Quais são as garantias da nova lei de pensão alimentícia?

Como dissemos anteriormente, a nova lei objetiva criar mais segurança para os que recebem pensão alimentícias. Mais garantias foram criadas para que o alimentado tenha o seu direito resguardado.

É importante que as pessoas tenham acesso às mudanças para saberem como devem proceder, tanto no caso de quem é responsável quanto quem possui a obrigação de pagar alimentos, pois as punições para este podem ser severas.

A lei elencou algumas modificações bem interessantes e que devem ser de conhecimento dos interessados.

Principais modificações na pensão alimentícia

Como vimos anteriormente, a lei criou mais garantias para que o alimentado tenha o seu direito de recebimento resguardado, nesse sentido, criou mais punições para que o devedor pague a dívida, pois caso não pague poderá:

Ter o nome incluído no SPC

Este é um caso muito interessante que a nova lei traz. Caso o devedor não proceda ao pagamento, depois de citado pelo juiz, poderá ter seu nome incluído nos bancos de dados dos serviços de proteção ao crédito, como o SPC e o Serasa.

Esta inclusão poderá se dar caso haja um mês de atraso e haja protesto judicial.
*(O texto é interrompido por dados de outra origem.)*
Lemma correlation_event_wf now kind ids normalized confidence evidence :
  text_ok 256 kind -> ids_wf ids -> SFleb f32_zero confidence && SFleb confidence f32_one = true ->
  nlen evidence <= 256 -> Forall (text_ok 1024) evidence ->
  pending_wf (correlation_event run_id now kind ids normalized confidence evidence).
Proof.
  intros Hk Hi Hc Hn He event_id sequence Hv Hs. split; cbn; try done.
  - by apply validate_ids_wf.
  - intros c [= <-]. by apply andb_true_iff.
Qed.

Lemma resolved_event_wf now a t c : anchor_wf a -> transport_wf t ->
  pending_wf (resolved_event run_id now a t c).
Proof.
  intros Ha [Ht _]. pose proof (anchor_evidence_ok a Ha). destruct Ha as [_ _ []].
  unfold resolved_event. apply correlation_event_wf; [done| | |done|].
  - split; cbn; try done; [by apply option_text_some|].
    destruct (inference_id (an_ids a)); [|done]. by destruct (str_eqb _ _).
  - by destruct (transport_matches_exact_identifier a t), c, (an_kind a).
  - texts; [done|]. by destruct (transport_matches_exact_identifier a t), c.
Qed.
(** ** Reading and checking a state *)

Notation Spool := (gmap string bytes).

Definition is_sensitive_upload_media_type (media_type : option string) : bool :=
  match media_type with
  | Some t => str_eqb t PCAP_MEDIA_TYPE || str_eqb t TLS_SECRETS_MEDIA_TYPE
  | None => false
  end.

Definition omit_blobs (b : BatchPlan) : BatchPlan :=
  b <| ba_blobs ::= List.filter (fun blob => negb (is_sensitive_upload_media_type (bp_media_type blob))) |>.

Definition omit_sensitive_blob_plans (s : UploadState) : UploadState :=
  s <| us_batches ::= fmap omit_blobs |>.

Definition planned_sequence (s : UploadState) : N :=
  match last (us_batches s) with
  | Some batch => ba_last_seq batch
  | None => sat_sub (us_first_seq s) 1
  end.

Definition validate_sha (value : string) : result string unit :=
  ensure (canonical_hash value) "upload state contains an invalid SHA-256 digest".

Definition is_batch_boundary (s : UploadState) (sequence : N) : bool :=
  (sequence =? sat_sub (us_first_seq s) 1)
  || existsb (fun batch => ba_last_seq batch =? sequence) (us_batches s).

(** The loop of [validate_state_prefix]: the next sequence, the previous
    digest and the number of payload plans. *)
Definition validate_batch (acc : N * option string * N) (batch : BatchPlan)
    : result string (N * option string * N) :=
  let '(next, previous, blob_count) := acc in
  ensure (ba_first_seq batch =? next) "upload state has a sequence gap";;
  ensure ((ba_first_seq batch <=? ba_last_seq batch) && (ba_last_seq batch <=? MAX_PLATFORM_SEQUENCE)
          && (ba_event_count batch =? ba_last_seq batch - ba_first_seq batch + 1))
    "upload state has an invalid batch range";;
  ensure ((0 <? ba_byte_length batch) && (ba_byte_length batch <=? DEFAULT_BATCH_BYTES))
    "upload state has an invalid batch size";;
  validate_sha (ba_sha256 batch);;
  ensure (bool_decide (ba_prev_sha256 batch = previous)) "upload hash chain mismatch";;
  try_fold (fun _ blob =>
      validate_sha (bp_sha256 blob);;
      ensure (negb (is_sensitive_upload_media_type (bp_media_type blob)))
        "ordinary upload state contains a sensitive-tier blob") tt (ba_blobs batch);;
  next ← ok_or (checked_add (ba_last_seq batch) 1) "upload sequence overflow";
  Ok (next, Some (ba_sha256 batch), sat_add blob_count (nlen (ba_blobs batch))).

(** [chrono::TimeDelta::minutes(5)] *)
Definition FIVE_MINUTES : Z := 300 * 1000000000.

Definition validate_state_prefix (s : UploadState) (run_id recording_id api_origin : string)
    (available_seq : N) : result string N :=
  ensure (us_schema_version s =? STATE_SCHEMA_VERSION) "unsupported upload state";;
  ensure (str_eqb (us_api_origin s) api_origin) "upload state API origin mismatch";;
  ensure (str_eqb (us_run_id s) run_id) "upload state run ID mismatch";;
  ensure ((us_segment_no s <? MAX_RECORDING_SEGMENTS) && (0 <? us_first_seq s)
          && (us_first_seq s <=? MAX_PLATFORM_SEQUENCE))
    "upload state has an invalid segment identity";;
  ensure (us_created_at s <=? us_updated_at s + FIVE_MINUTES)%Z
    "upload state creation time is invalid";;
  ensure (str_eqb (us_recording_id s) recording_id) "upload state recording ID mismatch";;
  ensure ((us_batch_max_events s =? DEFAULT_BATCH_EVENTS)
          && (us_batch_max_bytes s =? DEFAULT_BATCH_BYTES))
    "upload state batch policy mismatch";;
  ensure (nlen (us_batches s) <=? MAX_BATCH_PLANS) "upload state has too many batches";;
  '(next, _, blob_count) ← try_fold validate_batch (us_first_seq s, None, 0) (us_batches s);
  let planned_seq := next - 1 in
  ensure (planned_seq <=? available_seq) "upload state exceeds available local evidence";;
  ensure (blob_count <=? MAX_BLOB_PLANS) "upload state has too many blob references";;
  ensure ((us_acked_seq s <=? planned_seq) && is_batch_boundary s (us_acked_seq s))
    "upload state acknowledged sequence is not a batch boundary";;
  ensure (negb (us_sealed s) || (us_acked_seq s =? planned_seq))
    "sealed upload state is not fully acknowledged";;
  Ok planned_seq.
Depois de citado, o devedor tem um prazo de três dias. Se findo o prazo o devedor não cumprir com sua obrigação e não justificar o não pagamento, seu nome será imediatamente incluído nos órgãos citados.

Ser preso em regime fechado

Assim como ocorre no caso do nome incluído no SPC, a prisão será decretada se, depois de citado ao pagamento, devedor não a fizer em 3 dias (e não justificar os motivos do não pagamento). A lei diz que o devedor ficará em regime fechado, porém, separado dos presos comuns.
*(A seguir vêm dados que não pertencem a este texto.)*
(* ===== verification/UploadStateSpec.v ===== *)
(** * Theorems about upload states

    The chain of segments and the retention gate, the batch plans and reading
    them back, validity of the states an upload writes, and the limits of the
    file that holds them. *)

From Stdlib Require Import Strings.Byte Sorting.
From S2P Require Import Prelude RustStd Proc External Json Input Model ProbePlan Policy Crypto EventLog EventLogSpec Manifest BlobStore BlobStoreSpec UploadState.
From stdpp Require Import pretty sorting options.
Local Open Scope N_scope.
#[local] Unset Default Proof Using.

(** Peeling the guards of a computation that succeeded. *)
Ltac peel H :=
  let u := fresh in apply bind_ok in H as (u & ? & H); destruct u;
  match goal with E : ensure _ _ = Ok _ |- _ => apply ensure_ok in E end.

(** ** Chains *)

(** Consecutive segments, each sealed up to the last one's beginning. *)
Fixpoint chained (index first : N) (states : list SegmentState) : Prop :=
  match states with
  | [] => True
  | item :: rest =>
      us_segment_no (sg_state item) = index /\ us_first_seq (sg_state item) = first /\
      (rest <> [] -> us_sealed (sg_state item) = true /\
        us_acked_seq (sg_state item) = sg_planned_seq item) /\
      chained (index + 1) (sg_planned_seq item + 1) rest
  end.

Lemma check_chain_ok index first states : check_chain index first states = Ok tt ->
  chained index first states.
Proof.
  revert index first. induction states as [|item rest IH]; intros index first H; [done|].
  cbn [check_chain] in H. peel H. peel H. apply bind_ok in H as ([] & Hr & H).
  apply bind_ok in H as (next & Hn & H). apply ok_or_ok, checked_add_Some in Hn as [-> _].
  reflect_N. cbn [chained]. split_and!; [done..| |by apply IH].
  intros Hrest. rewrite bool_decide_eq_false_2 in Hr by done. apply ensure_ok in Hr.
  by reflect_N.
Qed.
(* ===== verification/RetentionSpec.v ===== *)
(** * Theorems about pruning, remote deletion and expiry

    What may be removed and what must be on record before it is; that a remote
    deletion that was interrupted anywhere is finished by repeating it; that an
    interrupted prune is not; and that expiry touches no class that is not due. *)

From Stdlib Require Import Strings.Byte Sorting.
From S2P Require Import Prelude RustStd Proc External Json Input Model ProbePlan Policy Crypto EventLog EventLogSpec Manifest BlobStore BlobStoreSpec AuditLog Erasure UploadState UploadStateSpec Retention.
From stdpp Require Import pretty sorting options.
Local Open Scope N_scope.
#[local] Unset Default Proof Using.

(** ** The size of a run *)

Fixpoint nodes (n : Node) : N :=
  match n with DirNode inner => 1 + foldr (fun x total => nodes x + total) 0 inner | _ => 1 end.
Definition count (l : list Node) : N := foldr (fun x total => nodes x + total) 0 l.
Fixpoint file_bytes (n : Node) : N :=
  match n with
  | FileNode len => len
  | DirNode inner => foldr (fun x total => file_bytes x + total) 0 inner
  | _ => 0
  end.
Definition bytes_of (l : list Node) : N := foldr (fun x total => file_bytes x + total) 0 l.
Definition count_all (pending : list (list Node)) : N := foldr (fun d total => count d + total) 0 pending.
Definition bytes_all (pending : list (list Node)) : N := foldr (fun d total => bytes_of d + total) 0 pending.

Definition capped (n : N) : N := N.min u64_max n.

Lemma sat_add_capped a b : sat_add (capped a) b = capped (a + b).
Proof. unfold sat_add, capped. lia. Qed.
Ter o débito descontado em folha

Outra mudança é que agora, com a nova lei, o devedor pode ter descontado até 50% do seu salário referente às pensões atrasadas. Mesmo que por mês seja estipulado um valor menor, o juiz agora pode estipular até 50% do valor total da folha para o pagamento de atrasos e, assim, quitar possíveis dívidas anteriores.

Compromisso extrajudicial

Agora a pensão não precisa mais ser firmada judicialmente. As partes podem acordá-la de modo extrajudicial e as regras para cobrança serão as mesmas, gerando as mesmas obrigações.